## YOUR GOAL
Write out, word for word, the part of the listing below that opens with the line containing "(* ===== verification/QueryHistoryExample.v" and closes with the line containing "Proof. unfold of_number, to_number.", keeping both of those lines and adding no others.

*** DATA TO EXAMINE ***

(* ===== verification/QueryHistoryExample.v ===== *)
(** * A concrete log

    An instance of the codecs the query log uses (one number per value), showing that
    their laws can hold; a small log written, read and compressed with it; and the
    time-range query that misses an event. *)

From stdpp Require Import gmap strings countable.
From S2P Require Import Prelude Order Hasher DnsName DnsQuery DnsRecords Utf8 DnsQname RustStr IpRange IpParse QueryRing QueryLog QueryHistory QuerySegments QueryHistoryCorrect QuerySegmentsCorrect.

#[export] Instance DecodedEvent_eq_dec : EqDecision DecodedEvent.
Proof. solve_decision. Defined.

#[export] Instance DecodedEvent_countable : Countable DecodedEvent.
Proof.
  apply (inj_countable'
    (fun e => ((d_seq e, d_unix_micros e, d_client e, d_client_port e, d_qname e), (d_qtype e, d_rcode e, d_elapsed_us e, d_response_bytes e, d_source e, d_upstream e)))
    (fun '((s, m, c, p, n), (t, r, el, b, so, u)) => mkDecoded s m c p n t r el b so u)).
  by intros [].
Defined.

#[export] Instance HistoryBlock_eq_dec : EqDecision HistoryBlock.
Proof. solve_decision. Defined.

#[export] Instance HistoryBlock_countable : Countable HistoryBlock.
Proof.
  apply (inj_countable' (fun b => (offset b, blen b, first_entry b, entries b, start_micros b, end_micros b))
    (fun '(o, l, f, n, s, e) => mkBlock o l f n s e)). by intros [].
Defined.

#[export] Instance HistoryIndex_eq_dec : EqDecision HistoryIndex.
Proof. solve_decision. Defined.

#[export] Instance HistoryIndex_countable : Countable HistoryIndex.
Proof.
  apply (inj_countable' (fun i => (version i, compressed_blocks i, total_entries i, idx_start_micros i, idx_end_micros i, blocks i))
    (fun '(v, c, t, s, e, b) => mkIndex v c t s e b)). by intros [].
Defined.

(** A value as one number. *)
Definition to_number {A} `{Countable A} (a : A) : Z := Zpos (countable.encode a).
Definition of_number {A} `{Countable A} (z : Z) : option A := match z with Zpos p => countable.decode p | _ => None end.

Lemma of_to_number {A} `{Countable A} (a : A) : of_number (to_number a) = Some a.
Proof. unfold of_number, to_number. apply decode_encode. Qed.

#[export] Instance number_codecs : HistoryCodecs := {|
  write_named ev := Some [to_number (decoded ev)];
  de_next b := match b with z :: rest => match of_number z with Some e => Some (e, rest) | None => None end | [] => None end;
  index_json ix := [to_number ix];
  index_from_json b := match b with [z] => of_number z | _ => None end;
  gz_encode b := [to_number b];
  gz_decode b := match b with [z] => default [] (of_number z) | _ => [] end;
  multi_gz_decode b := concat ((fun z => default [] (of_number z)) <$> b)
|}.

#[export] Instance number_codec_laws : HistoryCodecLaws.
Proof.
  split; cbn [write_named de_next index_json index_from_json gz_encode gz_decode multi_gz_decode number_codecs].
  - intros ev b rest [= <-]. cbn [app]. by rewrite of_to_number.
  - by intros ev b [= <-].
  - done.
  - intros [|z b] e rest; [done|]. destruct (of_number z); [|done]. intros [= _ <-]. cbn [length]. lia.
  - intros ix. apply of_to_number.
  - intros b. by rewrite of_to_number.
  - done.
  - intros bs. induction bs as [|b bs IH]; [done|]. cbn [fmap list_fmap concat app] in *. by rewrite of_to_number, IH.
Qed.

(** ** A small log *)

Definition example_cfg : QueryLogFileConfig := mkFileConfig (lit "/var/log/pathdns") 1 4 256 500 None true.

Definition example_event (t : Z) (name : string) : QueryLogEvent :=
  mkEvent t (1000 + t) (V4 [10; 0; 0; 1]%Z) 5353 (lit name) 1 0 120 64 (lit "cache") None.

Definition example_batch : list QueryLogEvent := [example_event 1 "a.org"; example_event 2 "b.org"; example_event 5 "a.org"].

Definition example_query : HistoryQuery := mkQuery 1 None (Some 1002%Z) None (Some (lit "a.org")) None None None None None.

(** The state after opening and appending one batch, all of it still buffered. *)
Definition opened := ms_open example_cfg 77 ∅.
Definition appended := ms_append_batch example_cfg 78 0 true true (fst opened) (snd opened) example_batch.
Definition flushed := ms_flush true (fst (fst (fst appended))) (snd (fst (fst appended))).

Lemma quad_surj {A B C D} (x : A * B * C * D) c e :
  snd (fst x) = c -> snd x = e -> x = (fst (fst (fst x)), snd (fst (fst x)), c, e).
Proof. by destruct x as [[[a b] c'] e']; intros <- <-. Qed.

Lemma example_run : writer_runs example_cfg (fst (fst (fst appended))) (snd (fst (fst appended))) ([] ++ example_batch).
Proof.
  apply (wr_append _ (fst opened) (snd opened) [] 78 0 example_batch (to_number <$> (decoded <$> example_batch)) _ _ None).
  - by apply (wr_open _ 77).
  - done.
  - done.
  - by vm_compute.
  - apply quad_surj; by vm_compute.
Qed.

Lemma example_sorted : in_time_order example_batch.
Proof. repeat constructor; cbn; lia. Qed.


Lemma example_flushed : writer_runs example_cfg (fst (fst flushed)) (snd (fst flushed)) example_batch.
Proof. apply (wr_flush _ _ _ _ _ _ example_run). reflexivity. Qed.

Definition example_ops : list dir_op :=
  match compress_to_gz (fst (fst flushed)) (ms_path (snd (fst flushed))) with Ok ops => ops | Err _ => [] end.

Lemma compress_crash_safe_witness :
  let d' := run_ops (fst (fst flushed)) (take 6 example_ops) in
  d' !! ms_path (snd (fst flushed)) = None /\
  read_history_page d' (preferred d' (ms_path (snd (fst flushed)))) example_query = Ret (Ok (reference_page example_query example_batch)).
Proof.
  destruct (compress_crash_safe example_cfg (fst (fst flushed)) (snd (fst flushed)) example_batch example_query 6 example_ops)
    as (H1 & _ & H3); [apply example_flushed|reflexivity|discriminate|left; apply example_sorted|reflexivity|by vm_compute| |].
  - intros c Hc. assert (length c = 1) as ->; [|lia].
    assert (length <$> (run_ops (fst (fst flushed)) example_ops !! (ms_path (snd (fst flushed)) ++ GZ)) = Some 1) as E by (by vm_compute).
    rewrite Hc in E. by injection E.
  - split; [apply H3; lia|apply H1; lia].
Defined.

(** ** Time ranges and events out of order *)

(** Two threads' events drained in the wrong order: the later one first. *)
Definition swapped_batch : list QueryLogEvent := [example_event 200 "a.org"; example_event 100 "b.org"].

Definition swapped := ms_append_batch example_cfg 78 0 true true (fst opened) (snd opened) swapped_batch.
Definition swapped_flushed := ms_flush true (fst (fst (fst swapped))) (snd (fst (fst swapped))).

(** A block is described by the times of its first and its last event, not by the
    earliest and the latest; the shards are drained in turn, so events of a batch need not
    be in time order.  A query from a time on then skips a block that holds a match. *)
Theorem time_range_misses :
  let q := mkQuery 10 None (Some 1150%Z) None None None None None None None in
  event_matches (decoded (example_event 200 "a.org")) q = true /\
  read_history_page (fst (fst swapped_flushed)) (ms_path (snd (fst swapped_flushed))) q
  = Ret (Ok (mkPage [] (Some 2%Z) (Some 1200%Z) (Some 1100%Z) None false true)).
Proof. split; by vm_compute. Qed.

***
*** DATA TO EXAMINE ***

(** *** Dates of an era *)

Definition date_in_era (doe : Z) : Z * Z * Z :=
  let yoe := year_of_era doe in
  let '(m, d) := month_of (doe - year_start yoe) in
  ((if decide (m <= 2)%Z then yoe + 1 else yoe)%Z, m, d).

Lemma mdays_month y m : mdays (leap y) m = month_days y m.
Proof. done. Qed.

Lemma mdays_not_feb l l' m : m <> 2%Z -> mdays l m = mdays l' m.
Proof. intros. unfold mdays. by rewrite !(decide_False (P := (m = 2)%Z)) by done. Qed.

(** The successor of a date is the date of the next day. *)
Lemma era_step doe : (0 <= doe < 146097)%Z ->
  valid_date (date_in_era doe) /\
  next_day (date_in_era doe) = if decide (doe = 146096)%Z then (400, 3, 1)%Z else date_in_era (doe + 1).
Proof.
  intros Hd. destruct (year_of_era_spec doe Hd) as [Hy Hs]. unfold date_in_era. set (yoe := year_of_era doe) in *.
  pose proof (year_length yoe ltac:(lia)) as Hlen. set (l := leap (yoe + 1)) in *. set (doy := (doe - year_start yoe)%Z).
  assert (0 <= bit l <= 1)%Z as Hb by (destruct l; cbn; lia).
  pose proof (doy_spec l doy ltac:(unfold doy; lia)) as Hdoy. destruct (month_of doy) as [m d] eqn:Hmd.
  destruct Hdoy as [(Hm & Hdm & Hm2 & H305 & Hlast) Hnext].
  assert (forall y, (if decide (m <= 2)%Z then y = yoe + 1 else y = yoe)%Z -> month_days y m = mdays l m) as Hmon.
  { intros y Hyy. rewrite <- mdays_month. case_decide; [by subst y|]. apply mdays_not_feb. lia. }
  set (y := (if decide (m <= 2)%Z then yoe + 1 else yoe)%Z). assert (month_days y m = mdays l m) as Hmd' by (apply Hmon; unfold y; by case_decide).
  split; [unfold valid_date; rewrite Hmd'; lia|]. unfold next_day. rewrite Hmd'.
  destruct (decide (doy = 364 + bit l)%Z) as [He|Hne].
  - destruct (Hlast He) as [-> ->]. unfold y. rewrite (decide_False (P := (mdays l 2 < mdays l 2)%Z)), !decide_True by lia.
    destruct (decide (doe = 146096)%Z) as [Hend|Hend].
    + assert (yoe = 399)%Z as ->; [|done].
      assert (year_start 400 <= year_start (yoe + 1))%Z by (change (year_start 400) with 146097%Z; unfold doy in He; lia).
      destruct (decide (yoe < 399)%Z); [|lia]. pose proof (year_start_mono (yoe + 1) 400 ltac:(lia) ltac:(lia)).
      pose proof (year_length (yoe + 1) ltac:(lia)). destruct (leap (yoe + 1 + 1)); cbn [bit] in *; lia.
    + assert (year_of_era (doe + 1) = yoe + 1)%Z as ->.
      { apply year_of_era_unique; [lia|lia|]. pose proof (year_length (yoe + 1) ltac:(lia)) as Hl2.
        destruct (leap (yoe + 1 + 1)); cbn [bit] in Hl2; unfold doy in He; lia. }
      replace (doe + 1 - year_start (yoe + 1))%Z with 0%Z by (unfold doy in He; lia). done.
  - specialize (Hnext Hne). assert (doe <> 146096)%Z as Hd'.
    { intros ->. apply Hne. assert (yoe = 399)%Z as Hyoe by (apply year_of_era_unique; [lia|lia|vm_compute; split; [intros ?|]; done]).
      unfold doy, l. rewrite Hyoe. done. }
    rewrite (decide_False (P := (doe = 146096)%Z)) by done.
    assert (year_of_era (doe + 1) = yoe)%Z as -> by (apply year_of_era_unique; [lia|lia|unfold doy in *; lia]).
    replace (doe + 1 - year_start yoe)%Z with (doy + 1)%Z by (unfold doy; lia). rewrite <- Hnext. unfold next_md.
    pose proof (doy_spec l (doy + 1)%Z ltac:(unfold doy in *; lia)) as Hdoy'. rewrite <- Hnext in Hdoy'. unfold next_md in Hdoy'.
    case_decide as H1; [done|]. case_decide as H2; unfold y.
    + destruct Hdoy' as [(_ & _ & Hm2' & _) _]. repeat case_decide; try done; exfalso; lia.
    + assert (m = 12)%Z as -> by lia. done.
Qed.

***
*** DATA TO EXAMINE ***

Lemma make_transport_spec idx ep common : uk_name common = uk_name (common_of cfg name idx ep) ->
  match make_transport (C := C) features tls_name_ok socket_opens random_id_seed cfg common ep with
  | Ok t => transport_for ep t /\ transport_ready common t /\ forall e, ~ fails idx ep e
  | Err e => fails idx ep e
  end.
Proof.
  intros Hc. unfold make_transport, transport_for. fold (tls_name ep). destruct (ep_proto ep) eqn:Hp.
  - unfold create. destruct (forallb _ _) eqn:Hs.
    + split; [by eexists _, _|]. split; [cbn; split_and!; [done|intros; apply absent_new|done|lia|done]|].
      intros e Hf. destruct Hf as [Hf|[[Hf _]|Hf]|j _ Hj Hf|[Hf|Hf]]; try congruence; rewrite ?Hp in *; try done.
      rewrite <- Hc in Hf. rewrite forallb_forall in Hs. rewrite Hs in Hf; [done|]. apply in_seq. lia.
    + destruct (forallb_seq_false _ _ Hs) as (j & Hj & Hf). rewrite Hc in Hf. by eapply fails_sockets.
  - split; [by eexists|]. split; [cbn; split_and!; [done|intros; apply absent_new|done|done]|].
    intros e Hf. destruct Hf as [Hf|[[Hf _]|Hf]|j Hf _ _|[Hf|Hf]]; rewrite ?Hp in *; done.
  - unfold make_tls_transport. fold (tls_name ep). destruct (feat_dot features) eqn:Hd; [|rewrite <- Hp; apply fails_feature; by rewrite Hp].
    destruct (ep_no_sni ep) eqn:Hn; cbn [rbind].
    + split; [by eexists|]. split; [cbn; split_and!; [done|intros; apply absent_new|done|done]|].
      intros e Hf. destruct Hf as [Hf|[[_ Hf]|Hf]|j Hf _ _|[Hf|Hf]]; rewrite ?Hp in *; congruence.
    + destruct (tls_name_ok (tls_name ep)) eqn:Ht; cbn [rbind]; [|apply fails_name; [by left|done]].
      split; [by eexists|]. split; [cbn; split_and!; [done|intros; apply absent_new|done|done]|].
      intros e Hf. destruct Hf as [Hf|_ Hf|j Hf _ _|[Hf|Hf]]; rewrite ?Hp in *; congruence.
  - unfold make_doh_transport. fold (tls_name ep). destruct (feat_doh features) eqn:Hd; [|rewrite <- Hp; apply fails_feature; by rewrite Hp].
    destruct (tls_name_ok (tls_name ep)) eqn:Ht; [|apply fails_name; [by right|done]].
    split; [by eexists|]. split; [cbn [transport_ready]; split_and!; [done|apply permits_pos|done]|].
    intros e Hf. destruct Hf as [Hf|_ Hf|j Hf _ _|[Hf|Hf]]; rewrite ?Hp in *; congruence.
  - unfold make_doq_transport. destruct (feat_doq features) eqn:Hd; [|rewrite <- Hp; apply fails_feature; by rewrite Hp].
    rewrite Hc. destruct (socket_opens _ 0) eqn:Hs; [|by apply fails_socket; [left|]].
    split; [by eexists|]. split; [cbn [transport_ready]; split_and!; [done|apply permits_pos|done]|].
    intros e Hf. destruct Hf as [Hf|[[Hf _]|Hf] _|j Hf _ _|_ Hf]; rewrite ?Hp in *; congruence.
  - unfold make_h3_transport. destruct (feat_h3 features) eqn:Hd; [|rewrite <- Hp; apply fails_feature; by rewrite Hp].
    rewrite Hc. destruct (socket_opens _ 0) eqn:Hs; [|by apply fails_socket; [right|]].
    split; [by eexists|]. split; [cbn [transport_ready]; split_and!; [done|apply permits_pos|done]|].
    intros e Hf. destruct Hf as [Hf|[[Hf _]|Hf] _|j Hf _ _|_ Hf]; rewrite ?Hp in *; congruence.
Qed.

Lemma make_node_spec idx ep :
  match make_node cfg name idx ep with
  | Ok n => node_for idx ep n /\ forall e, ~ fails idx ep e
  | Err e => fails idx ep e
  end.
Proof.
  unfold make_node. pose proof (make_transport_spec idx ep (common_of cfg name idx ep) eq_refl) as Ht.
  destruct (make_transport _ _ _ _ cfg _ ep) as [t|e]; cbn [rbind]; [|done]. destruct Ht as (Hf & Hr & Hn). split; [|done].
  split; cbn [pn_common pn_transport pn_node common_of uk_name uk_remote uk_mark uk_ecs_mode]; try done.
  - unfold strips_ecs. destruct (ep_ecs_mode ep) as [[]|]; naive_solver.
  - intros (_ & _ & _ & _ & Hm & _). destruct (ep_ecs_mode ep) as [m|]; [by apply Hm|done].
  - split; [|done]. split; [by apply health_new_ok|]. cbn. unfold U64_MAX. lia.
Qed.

***

## RESULT OF THE EXERCISE
(* ===== verification/QueryHistoryExample.v ===== *)
(** * A concrete log

    An instance of the codecs the query log uses (one number per value), showing that
    their laws can hold; a small log written, read and compressed with it; and the
    time-range query that misses an event. *)

From stdpp Require Import gmap strings countable.
From S2P Require Import Prelude Order Hasher DnsName DnsQuery DnsRecords Utf8 DnsQname RustStr IpRange IpParse QueryRing QueryLog QueryHistory QuerySegments QueryHistoryCorrect QuerySegmentsCorrect.

#[export] Instance DecodedEvent_eq_dec : EqDecision DecodedEvent.
Proof. solve_decision. Defined.

#[export] Instance DecodedEvent_countable : Countable DecodedEvent.
Proof.
  apply (inj_countable'
    (fun e => ((d_seq e, d_unix_micros e, d_client e, d_client_port e, d_qname e), (d_qtype e, d_rcode e, d_elapsed_us e, d_response_bytes e, d_source e, d_upstream e)))
    (fun '((s, m, c, p, n), (t, r, el, b, so, u)) => mkDecoded s m c p n t r el b so u)).
  by intros [].
Defined.

#[export] Instance HistoryBlock_eq_dec : EqDecision HistoryBlock.
Proof. solve_decision. Defined.

#[export] Instance HistoryBlock_countable : Countable HistoryBlock.
Proof.
  apply (inj_countable' (fun b => (offset b, blen b, first_entry b, entries b, start_micros b, end_micros b))
    (fun '(o, l, f, n, s, e) => mkBlock o l f n s e)). by intros [].
Defined.

#[export] Instance HistoryIndex_eq_dec : EqDecision HistoryIndex.
Proof. solve_decision. Defined.

#[export] Instance HistoryIndex_countable : Countable HistoryIndex.
Proof.
  apply (inj_countable' (fun i => (version i, compressed_blocks i, total_entries i, idx_start_micros i, idx_end_micros i, blocks i))
    (fun '(v, c, t, s, e, b) => mkIndex v c t s e b)). by intros [].
Defined.

(** A value as one number. *)
Definition to_number {A} `{Countable A} (a : A) : Z := Zpos (countable.encode a).
Definition of_number {A} `{Countable A} (z : Z) : option A := match z with Zpos p => countable.decode p | _ => None end.

Lemma of_to_number {A} `{Countable A} (a : A) : of_number (to_number a) = Some a.
Proof. unfold of_number, to_number. apply decode_encode. Qed.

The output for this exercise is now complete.